The clinical and radiological findings in boys with endoscopically severe congenital posterior urethral obstruction

Objective To assess the clinical and radiological spectrum in boys with endoscopically severe posterior urethral obstruction, as there is a broad clinical spectrum which does not always correlate with the cystoscopic findings. Patients and methods Between December 1990 and July 2000, 39 boys (newborn to 12 years old) underwent cystoscopy to investigate a urethral anomaly and were found to have a severe obstructing posterior urethral membrane. Their voiding cystograms, video‐recorded cystoscopy and presenting signs were reviewed.

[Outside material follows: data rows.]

(** C1, as amended.  For every journey and every requested count N with
    1 <= N < 2^32, the largest length an array can have being 2^32 - 1,
    the outline generator returns an array of exactly N elements.  When the
    parsed array is not empty and has fewer than N elements the result is
    that array followed by copies of the fixed continuation string up to
    length N; when it has more, the result is its first N elements.  The
    elements of the parsed array are passed on as they are: the result is
    made of strings whenever the parsed array is. *)
Theorem generateStoryOutline_length (env : Environment) (route : RouteDetails)
  (n : nat) :
  1 <= n -> (Z.of_nat n < 2 ^ 32)%Z ->
  exists outline,
    generateStoryOutline env route n = Return outline
    /\ length outline = n
    /\ forall v x xs,
         outline_reply env route n = Return v ->
         parsed_reply v = Some (Return (JArray (x :: xs))) ->
         let items := x :: xs in
         (length items < n ->
            outline = items ++ repeat (JString OUTLINE_PADDING) (n - length items))
         /\ (n <= length items -> outline = firstn n items)
         /\ (forallb is_JString items = true ->
               forallb is_JString outline = true).
Proof.
  intros _ Hn. rewrite generateStoryOutline_cases by exact Hn.
  destruct (outline_reply env route n) as [v|e].
  - destruct (parsed_reply v) as [[[| b | l | s | [|x xs] | ms]|e]|] eqn:P;
      try (eexists; split; [reflexivity|]; split; [apply fallback_length|];
           intros v' x' xs' Hv; injection Hv as <-; rewrite P; discriminate).
    eexists; split; [reflexivity|]. split; [apply final_outline_length|].
    intros v' x' xs' Hv HP. injection Hv as <-. rewrite P in HP.
    injection HP as <- <-. cbv zeta. split; [|split].
    + intros Hlt. unfold slice_first.
      rewrite firstn_all2; [reflexivity|].
      rewrite length_app, repeat_length. lia.
    + intros Hge. unfold slice_first.
      replace (n - length (x :: xs)) with 0 by lia.
      simpl repeat. now rewrite app_nil_r.
    + apply is_JString_padded.
  - eexists; split; [reflexivity|]. split; [apply fallback_length|].
    intros v x xs Hv. discriminate.
Qed.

Results Of the 39 boys assessed, a voiding cystogram and presenting signs were available in 36. Of these 36 boys, three cystograms were initially reported as normal, eight showed posterior urethral dilatation as the only feature, and the remainder had more severe bladder and upper tract changes. Fourteen were diagnosed after identifying antenatal hydronephrosis, four presented with voiding dysfunction, one with haematuria and 17 were found after investigation of a urinary tract infection. Conclusions This study shows that a congenital posterior urethral membrane that has only a small posterior defect endoscopically can have a wide clinical and radiological spectrum. The difference in outcome may be caused by variations in the response of the bladder to the obstruction, resulting in a different effect on the upper tracts.